• [Available records]
(** C7. With a list of extensions that is not empty, the filter [init]
    installs accepts every model of type ['directory'], and any other
    model exactly when the dot followed by the lowercased text after the
    last dot of its name is one of the extensions (for a name without a
    dot the code takes the whole name as that text).  With no list, or
    an empty one, the filter is [options.filter], and the filter that
    accepts every model when that is undefined too. *)
Theorem init_filter (options : Options) :
  (forall exts, extensions options = Some exts -> exts <> [] ->
     (forall m, type m = "directory" -> model_filter (fst (init options)) m = true)
     /\ (forall m pre suf, type m <> "directory" ->
          name m = pre ++ "." ++ suf -> dotless suf ->
          (model_filter (fst (init options)) m = true
           <-> In ("." ++ toLowerCase suf) exts))
     /\ (forall m, type m <> "directory" -> dotless (name m) ->
          (model_filter (fst (init options)) m = true
           <-> In ("." ++ toLowerCase (name m)) exts)))
  /\ (extensions options = None \/ extensions options = Some [] ->
      model_filter (fst (init options)) =
      match filter options with
      | Some f => f
      | None => fun _ => true
      end).
Proof.
  cbn [init fst constructor model_filter]. unfold filterFunction. split.
  - intros exts -> Hne.
    destruct exts as [|x exts]; [contradiction|]. cbn [List.length Nat.ltb Nat.leb].
    split; [|split].
    + intros m. apply extensionFilter_directory.
    + intros m pre suf Hty Hname Hsuf. apply extensionFilter_file; [exact Hty|].
      rewrite Hname. now apply pop_split_after.
    + intros m Hty Hname. apply extensionFilter_file; [exact Hty|].
      now apply pop_split_whole.
  - intros [->| ->]; reflexivity.
Qed.
(** [devAssert] belongs to the log module, which is not among the sources:
    whether it throws on a false condition is the component's [devAsserts]
    parameter. *)
Definition devAssert (condition : bool) : Js unit :=
  asserts <- get devAsserts ;;
  if asserts && negb condition then throw else ret tt.

(** [dev().error(TAG, ...)]. *)
Definition devError : Js unit := modify (addEffect DevError).

(** [executeInteractiveRequest_].  The result is the state of the promise it
    returns: rejected at once for an endpoint that is not http(s), pending
    on the client id and the request service otherwise. *)
Definition executeInteractiveRequest_ (method : Method) (optionSelected : option nat)
  : Js PromiseState :=
  valid <- get endpointIsHttp ;;
  if negb valid then ret Rejected
  else modify (addEffect (ExecuteRequest method optionSelected)) ;; ret Pending.

(** [retrieveInteractiveData_]: the request, with the retrieval handler to
    run on its result. *)
Definition retrieveInteractiveData_ : Js PromiseState :=
  executeInteractiveRequest_ GET None.

(** [this.backendDataPromise_ = promise] for a new promise, on which
    nothing is registered yet.  The promise the field held before is left
    to itself: if it is still pending it joins [superseded] with what is
    registered on it. *)
Definition assignBackendDataPromise (promise : PromiseState) (this : Component)
  : Component :=
  let left :=
    match backendDataPromise_ this with
    | Pending => setSuperseded (superseded this ++ [reactions this]) this
    | _ => this
    end in
  setBackendDataPromise promise (setReactions [] left).

(** [layoutCallback]. *)
Definition layoutCallback : Js unit :=
  endpoint <- get hasEndpoint ;;
  promise <- (if endpoint then retrieveInteractiveData_ else ret Fulfilled) ;;
  modify (assignBackendDataPromise promise).

(** [optionsData_[i]['totalCount']++] and [optionsData_[i]['selectedByUser'] = true]. *)
Definition countSelection (e : InteractiveOptionType) : InteractiveOptionType :=
  {| optionIndex := optionIndex e;
     totalCount := totalCount e + 1;
     selectedByUser := true |}.
(* ===== verification/Mem.v ===== *)
(** * Byte memory

    Blocks, pages and buffers are lists of bytes. [load] and [store] are the
    little-endian accesses the C code makes through casted pointers
    (a word of a bitmap, [di->i_size], [*p->p]); an access that leaves the buffer is
    undefined behaviour in C and is [None] here, so that a theorem whose
    conclusion is [Some _] includes memory safety. [bit] reads a buffer as a
    bitmap. *)

From S2P Require Import Prelude.
From coqutil Require Export Byte Word.LittleEndianList.

Abbreviation bytes := (list Byte.byte).

(** Length of a buffer, as an integer. *)
Definition blen (m : bytes) : Z := Z.of_nat (length m).

Definition zeroes (n : Z) : bytes := replicate (Z.to_nat n) Byte.x00.

(** [memset(p, c, n)] on a fresh buffer. *)
Definition memset_buf (c : Byte.byte) (n : Z) : bytes := replicate (Z.to_nat n) c.

(** The [n] bytes at [off]. *)
Definition sub_bytes (n : nat) (m : bytes) (off : Z) : bytes :=
  take n (drop (Z.to_nat off) m).

(** Replace the bytes at [off] by [bs]. *)
Definition splice (m : bytes) (off : Z) (bs : bytes) : bytes :=
  take (Z.to_nat off) m ++ bs ++ drop (Z.to_nat off + length bs) m.

Definition in_range (m : bytes) (off n : Z) : bool :=
  (0 <=? off) && (off + n <=? blen m).

(** Little-endian load and store of [n] bytes. *)
Definition load (n : nat) (m : bytes) (off : Z) : option Z :=
  if in_range m off (Z.of_nat n) then Some (le_combine (sub_bytes n m off)) else None.

Definition store (n : nat) (m : bytes) (off v : Z) : option bytes :=
  if in_range m off (Z.of_nat n) then Some (splice m off (le_split n v)) else None.

(** Copy of a byte string into a buffer. *)
Definition store_bytes (m : bytes) (off : Z) (bs : bytes) : option bytes :=
  if in_range m off (blen bs) then Some (splice m off bs) else None.

(** Bit [i] of a buffer: bit [i mod 8] of byte [i / 8]. *)
Definition bit (m : bytes) (i : Z) : bool :=
  Z.testbit (byte.unsigned (nth (Z.to_nat (i / 8)) m Byte.x00)) (i mod 8).

(** ** Lengths *)

Lemma blen_nonneg m : 0 <= blen m.
Proof. unfold blen. lia. Qed.

Lemma blen_zeroes n : 0 <= n -> blen (zeroes n) = n.
Proof. intros. unfold blen, zeroes. rewrite length_replicate. lia. Qed.

Lemma blen_memset c n : 0 <= n -> blen (memset_buf c n) = n.
Proof. intros. unfold blen, memset_buf. rewrite length_replicate. lia. Qed.

Lemma in_range_spec m off n : in_range m off n = true <-> 0 <= off /\ off + n <= blen m.
Proof. unfold in_range. rewrite andb_true_iff, !Z.leb_le. done. Qed.

Lemma length_splice m off bs :
  in_range m off (blen bs) = true -> length (splice m off bs) = length m.
Proof.
  rewrite in_range_spec. unfold splice, blen. intros [? ?].
  rewrite !length_app, length_take, length_drop. lia.
Qed.

Lemma blen_splice m off bs :
  in_range m off (blen bs) = true -> blen (splice m off bs) = blen m.
Proof. intros. unfold blen. by rewrite length_splice. Qed.

Lemma blen_le_split n v : blen (le_split n v) = Z.of_nat n.
Proof. unfold blen. by rewrite length_le_split. Qed.

(** ** Bytes of a buffer, by index *)

Lemma nth_sub_bytes n m off i :
  nth i (sub_bytes n m off) Byte.x00 =
  if (i <? n)%nat then nth (Z.to_nat off + i) m Byte.x00 else Byte.x00.
Proof.
  unfold sub_bytes. destruct (Nat.ltb_spec i n).
  - rewrite nth_firstn. replace (i <? n)%nat with true by (symmetry; by apply Nat.ltb_lt).
    by rewrite nth_skipn.
  - apply nth_overflow. rewrite length_take. lia.
Qed.

Lemma nth_splice m off bs i :
  in_range m off (blen bs) = true ->
  nth i (splice m off bs) Byte.x00 =
  if (Z.to_nat off <=? i)%nat && (i <? Z.to_nat off + length bs)%nat
  then nth (i - Z.to_nat off) bs Byte.x00 else nth i m Byte.x00.
Proof.
  rewrite in_range_spec. unfold blen. intros [? ?]. unfold splice.
  assert (Hl : length (take (Z.to_nat off) m) = Z.to_nat off)
    by (rewrite length_take; lia).
  destruct (Nat.leb_spec (Z.to_nat off) i); simpl.
  - rewrite app_nth2 by lia. rewrite Hl.
    destruct (Nat.ltb_spec i (Z.to_nat off + length bs)).
    + by rewrite app_nth1 by lia.
    + rewrite app_nth2 by lia. rewrite nth_skipn. f_equal. lia.
  - rewrite app_nth1 by lia. rewrite nth_firstn.
    by replace (i <? Z.to_nat off)%nat with true by (symmetry; apply Nat.ltb_lt; lia).
Qed.

Lemma nth_le_split n v i :
  nth i (le_split n v) Byte.x00 =
  if (i <? n)%nat then byte.of_Z (Z.shiftr v (8 * Z.of_nat i)) else Byte.x00.
Proof.
  destruct (Nat.ltb_spec i n).
  - rewrite <- nth_default_eq. by rewrite nth_default_le_split.
  - apply nth_overflow. rewrite length_le_split. lia.
Qed.

Lemma sub_bytes_length n m off :
  in_range m off (Z.of_nat n) = true -> length (sub_bytes n m off) = n.
Proof.
  rewrite in_range_spec. unfold sub_bytes, blen. intros [? ?].
  rewrite length_take, length_drop. lia.
Qed.

Lemma bytes_ext (l1 l2 : bytes) :
  length l1 = length l2 ->
  (forall i, nth i l1 Byte.x00 = nth i l2 Byte.x00) -> l1 = l2.
Proof. intros Hl H. by apply (nth_ext l1 l2 Byte.x00 Byte.x00). Qed.

Lemma sub_bytes_splice_same m off bs :
  in_range m off (blen bs) = true -> sub_bytes (length bs) (splice m off bs) off = bs.
Proof.
  intros Hr. assert (Hr' := Hr). apply in_range_spec in Hr' as [? ?]. unfold blen in *.
  apply bytes_ext.
  { apply sub_bytes_length. apply in_range_spec.
    rewrite blen_splice by done. unfold blen. lia. }
  intros i. rewrite nth_sub_bytes, nth_splice by done.
  destruct (Nat.ltb_spec i (length bs)).
  - rewrite (proj2 (Nat.leb_le _ _)) by lia. rewrite (proj2 (Nat.ltb_lt _ _)) by lia.
    simpl. f_equal. lia.
  - symmetry. by apply nth_overflow.
Qed.

Lemma sub_bytes_splice_other n m off bs off' :
  in_range m off (blen bs) = true -> 0 <= off' ->
  off' + Z.of_nat n <= off \/ off + blen bs <= off' ->
  sub_bytes n (splice m off bs) off' = sub_bytes n m off'.
Proof.
  intros Hr ? Hd. assert (Hr' := Hr). apply in_range_spec in Hr' as [? ?]. unfold blen in *.
  apply bytes_ext.
  { unfold sub_bytes. rewrite !length_take, !length_drop, length_splice by done. done. }
  intros i. rewrite !nth_sub_bytes, nth_splice by done.
  destruct (Nat.ltb_spec i n); [|done].
  destruct (Nat.leb_spec (Z.to_nat off) (Z.to_nat off' + i)); simpl; [|done].
  destruct (Nat.ltb_spec (Z.to_nat off' + i) (Z.to_nat off + length bs)); [lia|done].
Qed.

(** ** Load and store *)

Lemma load_in_range n m off :
  in_range m off (Z.of_nat n) = true -> load n m off = Some (le_combine (sub_bytes n m off)).
Proof. unfold load. by intros ->. Qed.

Lemma load_Some n m off v : load n m off = Some v -> in_range m off (Z.of_nat n) = true.
Proof. unfold load. by destruct (in_range _ _ _). Qed.

Lemma load_range n m off v : load n m off = Some v -> 0 <= v < 2 ^ (8 * Z.of_nat n).
Proof.
  intros H. assert (Hr := load_Some _ _ _ _ H). unfold load in H. rewrite Hr in H.
  simplify_eq. rewrite <- (sub_bytes_length n m off Hr) at 3. apply le_combine_bound.
Qed.

Lemma store_in_range n m off v :
  in_range m off (Z.of_nat n) = true -> store n m off v = Some (splice m off (le_split n v)).
Proof. unfold store. by intros ->. Qed.

Lemma store_Some n m off v m' :
  store n m off v = Some m' ->
  in_range m off (Z.of_nat n) = true /\ m' = splice m off (le_split n v).
Proof. unfold store. destruct (in_range _ _ _); by intros [= <-]. Qed.

Lemma store_blen n m off v m' : store n m off v = Some m' -> blen m' = blen m.
Proof.
  intros [? ->]%store_Some. apply blen_splice. by rewrite blen_le_split.
Qed.

Lemma load_store_same n m off v m' :
  store n m off v = Some m' -> load n m' off = Some (v mod 2 ^ (8 * Z.of_nat n)).
Proof.
  intros H. assert (Hl := store_blen _ _ _ _ _ H).
  apply store_Some in H as [Hr ->]. rewrite load_in_range.
  - f_equal. rewrite <- (length_le_split n v) at 1.
    rewrite sub_bytes_splice_same by (by rewrite blen_le_split).
    rewrite le_combine_split. f_equal. f_equal. lia.
  - unfold in_range in *. by rewrite Hl.
Qed.

Lemma load_store_other n k m off off' v m' :
  store n m off v = Some m' ->
  off' + Z.of_nat k <= off \/ off + Z.of_nat n <= off' ->
  load k m' off' = load k m off'.
Proof.
  intros H Hd. assert (Hl := store_blen _ _ _ _ _ H). apply store_Some in H as [Hr ->].
  unfold load. replace (in_range (splice _ _ _) off' _) with (in_range m off' (Z.of_nat k))
    by (unfold in_range; by rewrite Hl).
  destruct (in_range m off' _) eqn:E; [|done]. apply in_range_spec in E.
  f_equal. f_equal. apply sub_bytes_splice_other; [|lia|].
  - by rewrite blen_le_split.
  - by rewrite blen_le_split.
Qed.

(** ** Bits *)

Lemma bit_le_combine m i : 0 <= i -> Z.testbit (le_combine m) i = bit m i.
Proof.
  revert i. induction m as [|b m IH]; intros i Hi.
  - unfold bit. destruct (Z.to_nat (i / 8)); simpl; by rewrite !Z.testbit_0_l.
  - change (le_combine (b :: m)) with (Z.lor (byte.unsigned b) (Z.shiftl (le_combine m) 8)).
    rewrite Z.lor_spec, Z.shiftl_spec by done. unfold bit.
    pose proof (byte.unsigned_range b). destruct (Z.ltb_spec i 8).
    + rewrite (Z.testbit_neg_r _ (i - 8)) by lia. rewrite orb_false_r.
      replace (i / 8) with 0 by dlia. by rewrite Z.mod_small by lia.
    + rewrite (testbit_above _ 8) by lia. rewrite IH by lia. unfold bit. simpl.
      replace (Z.to_nat (i / 8)) with (S (Z.to_nat ((i - 8) / 8))) by dlia.
      replace (i mod 8) with ((i - 8) mod 8) by dlia. done.
Qed.

Lemma bit_sub_bytes n m off i :
  0 <= off -> 0 <= i ->
  bit (sub_bytes n m off) i = (i <? 8 * Z.of_nat n) && bit m (8 * off + i).
Proof.
  intros Ho Hi. unfold bit. rewrite nth_sub_bytes.
  replace (Z.to_nat (i / 8) <? n)%nat with (i <? 8 * Z.of_nat n).
  - cmp; simpl; [|by rewrite Z.testbit_0_l].
    replace ((8 * off + i) mod 8) with (i mod 8) by dlia.
    f_equal. f_equal. f_equal. rewrite <- Z2Nat.inj_add by dlia. f_equal. dlia.
  - cmp; symmetry; [apply Nat.ltb_lt|apply Nat.ltb_ge]; dlia.
Qed.

Lemma testbit_load n m off v i :
  load n m off = Some v -> 0 <= i < 8 * Z.of_nat n -> Z.testbit v i = bit m (8 * off + i).
Proof.
  intros H Hi. assert (Hr := load_Some _ _ _ _ H).
  unfold load in H. rewrite Hr in H. simplify_eq. apply in_range_spec in Hr.
  rewrite bit_le_combine, bit_sub_bytes by lia. by rewrite (proj2 (Z.ltb_lt _ _)) by lia.
Qed.

Lemma bit_splice m off bs i :
  in_range m off (blen bs) = true -> 0 <= i ->
  bit (splice m off bs) i =
  if (8 * off <=? i) && (i <? 8 * (off + blen bs)) then bit bs (i - 8 * off) else bit m i.
Proof.
  intros Hr Hi. assert (Hr' := Hr). apply in_range_spec in Hr'. unfold bit.
  rewrite nth_splice by done. unfold blen in *.
  replace ((Z.to_nat off <=? Z.to_nat (i / 8))%nat) with (8 * off <=? i)
    by (cmp; symmetry; [apply Nat.leb_le|apply Nat.leb_gt]; dlia).
  replace ((Z.to_nat (i / 8) <? Z.to_nat off + length bs)%nat)
    with (i <? 8 * (off + Z.of_nat (length bs)))
    by (cmp; symmetry; [apply Nat.ltb_lt|apply Nat.ltb_ge]; dlia).
  destruct (Z.leb_spec (8 * off) i); simpl; [|done].
  destruct (Z.ltb_spec i (8 * (off + Z.of_nat (length bs)))); [|done].
  replace ((i - 8 * off) mod 8) with (i mod 8) by dlia.
  f_equal. f_equal. f_equal. rewrite <- Z2Nat.inj_sub by lia. f_equal. dlia.
Qed.

Lemma bit_le_split n v i :
  0 <= i < 8 * Z.of_nat n -> bit (le_split n v) i = Z.testbit v i.
Proof.
  intros Hi. rewrite <- bit_le_combine by lia. rewrite le_combine_split.
  apply Z.mod_pow2_bits_low. lia.
Qed.

Lemma bit_store n m off v m' i :
  store n m off v = Some m' -> 0 <= i ->
  bit m' i = if (8 * off <=? i) && (i <? 8 * (off + Z.of_nat n))
             then Z.testbit v (i - 8 * off) else bit m i.
Proof.
  intros [Hr ->]%store_Some Hi. rewrite bit_splice, blen_le_split;
    [|by rewrite blen_le_split|done].
  destruct (_ && _) eqn:E; [|done]. bools. by rewrite bit_le_split by lia.
Qed.

Lemma bit_memset c n i :
  0 <= i -> bit (memset_buf c n) i = (i <? 8 * n) && Z.testbit (byte.unsigned c) (i mod 8).
Proof.
  intros Hi. unfold bit, memset_buf. cmp; simpl.
  - rewrite (nth_lookup_Some _ _ _ c); [done|]. apply lookup_replicate. split; [done|dlia].
  - rewrite nth_overflow by (rewrite length_replicate; dlia). apply Z.testbit_0_l.
Qed.

Lemma bit_zeroes n i : 0 <= i -> bit (zeroes n) i = false.
Proof.
  intros. change (zeroes n) with (memset_buf Byte.x00 n). rewrite bit_memset by done.
  change (byte.unsigned Byte.x00) with 0. rewrite Z.testbit_0_l. apply andb_false_r.
Qed.

Lemma bit_ones n i : 0 <= i -> bit (memset_buf Byte.xff n) i = (i <? 8 * n).
Proof.
  intros. rewrite bit_memset by done. change (byte.unsigned Byte.xff) with (Z.ones 8).
  rewrite Z.ones_spec_low by dlia. apply andb_true_r.
Qed.

#[export] Hint Rewrite blen_zeroes blen_memset using lia : gas.
#[export] Hint Resolve blen_nonneg : gas.

(** Two buffers of the same length with the same bits are equal. *)
Lemma bit_ext (m1 m2 : bytes) :
  length m1 = length m2 -> (forall i, 0 <= i -> bit m1 i = bit m2 i) -> m1 = m2.
Proof.
  intros Hl H. apply le_combine_inj; [done|]. apply Z.bits_inj'. intros i Hi.
  rewrite !bit_le_combine by done. by apply H.
Qed.

Lemma bit_above m i : 8 * blen m <= i -> bit m i = false.
Proof.
  intros Hi. unfold bit. rewrite nth_overflow; [apply Z.testbit_0_l|].
  unfold blen in Hi. dlia.
Qed.

(** ** Ranges *)

Lemma sub_bytes_app n k m off :
  0 <= off -> sub_bytes (n + k) m off = sub_bytes n m off ++ sub_bytes k m (off + Z.of_nat n).
Proof.
  intros ?. unfold sub_bytes. rewrite Z2Nat.inj_add, Nat2Z.id by lia.
  by rewrite <- drop_drop, take_take_drop.
Qed.

Lemma sub_bytes_store_other n k m off v m' off' :
  store n m off v = Some m' -> 0 <= off' ->
  off' + Z.of_nat k <= off \/ off + Z.of_nat n <= off' ->
  sub_bytes k m' off' = sub_bytes k m off'.
Proof.
  intros [Hr ->]%store_Some ? ?.
  apply sub_bytes_splice_other; [by rewrite blen_le_split|done|by rewrite blen_le_split].
Qed.

Lemma sub_bytes_store_same n m off v m' :
  store n m off v = Some m' -> sub_bytes n m' off = le_split n v.
Proof.
  intros [Hr ->]%store_Some. rewrite <- (length_le_split n v) at 1.
  apply sub_bytes_splice_same. by rewrite blen_le_split.
Qed.

Lemma store_bytes_Some m off bs m' :
  store_bytes m off bs = Some m' ->
  in_range m off (blen bs) = true /\ m' = splice m off bs /\ blen m' = blen m.
Proof.
  unfold store_bytes. destruct (in_range _ _ _) eqn:E; [|done].
  intros [= <-]. split; [done|]. split; [done|by apply blen_splice].
Qed.

Lemma store_bytes_fits m off bs :
  0 <= off -> off + blen bs <= blen m ->
  exists m', store_bytes m off bs = Some m' /\ blen m' = blen m.
Proof.
  intros. unfold store_bytes. rewrite (proj2 (in_range_spec _ _ _)) by done.
  eexists. split; [done|]. apply blen_splice. by apply in_range_spec.
Qed.

Lemma store_fits n m off v :
  0 <= off -> off + Z.of_nat n <= blen m -> exists m', store n m off v = Some m' /\ blen m' = blen m.
Proof.
  intros. unfold store. rewrite (proj2 (in_range_spec _ _ _)) by done.
  eexists. split; [done|]. apply blen_splice. rewrite blen_le_split. by apply in_range_spec.
Qed.

Lemma load_store_bytes_other k m off bs m' off' :
  store_bytes m off bs = Some m' ->
  off' + Z.of_nat k <= off \/ off + blen bs <= off' -> load k m' off' = load k m off'.
Proof.
  intros (Hr & -> & Hl)%store_bytes_Some Hd. unfold load.
  replace (in_range (splice _ _ _) off' _) with (in_range m off' (Z.of_nat k))
    by (unfold in_range; by rewrite Hl).
  destruct (in_range m off' _) eqn:E; [|done]. apply in_range_spec in E.
  f_equal. f_equal. apply sub_bytes_splice_other; [done|lia|done].
Qed.

Lemma load_zeroes n off N : 0 <= off -> off + Z.of_nat n <= N -> load n (zeroes N) off = Some 0.
Proof.
  intros H0 H1. rewrite load_in_range by (apply in_range_spec; rewrite blen_zeroes; lia).
  f_equal. apply Z.bits_inj'. intros i Hi. rewrite bit_le_combine, Z.testbit_0_l by done.
  rewrite bit_sub_bytes, bit_zeroes by lia. apply andb_false_r.
Qed.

• [Assignment] Give a single number: the count of lines above that include the word "this".

• [Output below] 5